Penulis, Editor, Penerbit, Self-Publishing House, Komunitas Kreatif HeryaMedia

Selanjutnya

Tutup

Catatan

Pilih Jualan Buku di Toko Buku Besar atau Toko Ritel (Mandiri)?

13 Februari 2014   08:25 Diperbarui: 24 Juni 2015   01:53 382
+
Laporkan Konten
Laporkan Akun
Kompasiana adalah platform blog. Konten ini menjadi tanggung jawab bloger dan tidak mewakili pandangan redaksi Kompas.
Lihat foto
Bagikan ide kreativitasmu dalam bentuk konten di Kompasiana | Sumber gambar: Freepik

Jika ditanya soal diatas, pasti jawabannya akan beda-beda. Wajar jika tiap orang punya preferensinya masing-masing. Lha wong ini negara demorasi kok, katanya. Tapi, jika pertanyaan tersebut disodorkan kepada Anda, pilih yang mana? Ach, itu kan pekerjaannya (dan pilihannya) penerbit? Saya penulis, kerjanya ya cuma nulis?
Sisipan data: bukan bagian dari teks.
Lemma ide_initialize_ok {HF : AtaFast B} {HC : AtaClean B} s b :
  chans_ok s → length (IDE_BUF s) = 2048%nat → ready b 0 → ready b 1 →
  ∃ s' b', ide_initialize (s, b) = (Ok tt, (s', b')) ∧ chans_ok s' ∧ same_disks b b' ∧ ready b' 0 ∧ ready b' 1 ∧
    ∀ i, 0 ≤ i ≤ 3 → drive_known s' b' i.
Proof.
  intros (n0 & n1 & Hs) Hb R0 R1. unfold ide_initialize.
  set (s1 := set_devices (replicate 4 ide_device_new) (set_channels ((λ c, mkRegs (ic_base c) (ic_ctrl c) (ic_bmide c) 0x02) <$> CHANNELS s) s)).
  assert (chans_ok s1) as Hs1 by (exists 2, 2; cbn; by rewrite Hs).
  destruct (identify_all_ok [0; 1; 2; 3] s1 b) as (s2 & b2 & E2 & C2 & S2 & R02 & R12 & K2); try done.
  { intros i Hi. repeat (apply elem_of_cons in Hi as [->|Hi]; [lia|]). by apply not_elem_of_nil in Hi. }
  exists s2, b2. split; [exact E2|]. split; [unfold chans_ok; by rewrite C2|]. split_and!; try done.
  intros i Hi. apply K2; [done|]. left. rewrite !elem_of_cons. lia.
Qed.

(** After initialisation every drive on the bus can be used. *)
Lemma known_ready s b i k : chans_ok s → ready b 0 → ready b 1 → 0 ≤ i ≤ 3 → drive_known s b i → disk b i = Some k → drive_ready s b i k.
Proof.
  intros Hs R0 R1 Hi (dev & Hl & Hdev) Hk. rewrite Hk in Hdev. split; try done. exists dev. subst dev.
  rewrite ata_device_size by (by eapply ata_disk_wf). done.
Qed.

Lemma ide_drive_size_ok s b drive k : drive_ready s b drive k → ide_drive_size drive (s, b) = Ok (dk_size k * 512).
Proof.
  intros Hd. pose proof (dw_size k (ata_disk_wf _ _ _ (dr_disk _ _ _ _ Hd))). destruct (dr_device _ _ _ _ Hd) as (dev & Hl & H1 & _ & _ & H2 & H3).
  unfold ide_drive_size. rewrite (proj2 (Z.ltb_ge _ _)) by (pose proof (dr_range _ _ _ _ Hd); lia). cbn [fst]. rewrite Hl, H1, H2, H3.
  cbn [Z.eqb]. unfold mul64. change (as_u8 IDE_ATA =? IDE_ATA) with true. cbv iota. rewrite chk_ok by lia. done.
Qed.

(** *** The driver as a sector device *)
Definition ready_b b (c : Z) : bool := match ch_phase (chan b c) with PIdle => (busy b c =? 0)%nat | _ => false end.
Definition chans_b s : bool :=
  match CHANNELS s with [mkRegs b0 c0 0 _; mkRegs b1 c1 0 _] => (b0 =? 0x1F0) && (c0 =? 0x3F6) && (b1 =? 0x170) && (c1 =? 0x376) | _ => false end.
Barangkali Anda menjawab demikian. Jangan takut dipersalahkan, toch banyak juga kok yang beranggapan begitu. Bahwa tugas seorang penulis hanya mengerjakan naskah yang bagus, sesuai EYD dan tentu saja yang terpenting diserap pasar. Kalau sudah begitu, ya tentu saja kami tidak bisa berbuat banyak dan tak perlu juga melanjutkan membaca artikel ini. Artikel ini khusus ditulis bagi penulis yang memiliki naluri bisnis (writerpreneurship), bahwa menulis bukan hanya menghasilkan tulisan yang bisa dibaca dan diapresiasi banyak pihak namun juga dapat menambah pundi-pundi kekayaan (bagi yang sudah kaya) atau membantu membayar utang-utang (bagi yang punya utang).

Okelah bagi mereka yang menulis dianggap sebagai hobi atau sekadar iseng dan kondisi ekonominya sudah mapan (artinya tidak menggantungkan hidup dari kegiatan tulis-menulis) tak memikirkan cara pemasaran naskah yang cukup pening diatas tidaklah masalah. Tapi bagi Anda yang menjadikan kegiatan menulis untuk sumber pemasukan tambahan atau bahkan sumber utama maka konsep writerpreneurship harus dipegang erat. Mau tak mau Anda harus memikirkan cara efektif penjualan buku Anda.

Kembali ke soal pemasaran buku, penerbit-penerbit mayor hampir pasti memasarkannya ke toko buku Gramedia, Gunung Agung, Kharisma. Sebagian penulis juga menganggap bahwa memasarkan buku di toko buku besar memberikan kebanggaan tersendiri. Pertanyaannya: apakah kebanggaan bisa ditukar-guling dengan uang? Tentu tak masalah jika buku Anda nongkrong di Gramediadengan data penjualan mencengangkan bahkan masuk kelas best seller. Nah, bagaimana kalau sebaliknya?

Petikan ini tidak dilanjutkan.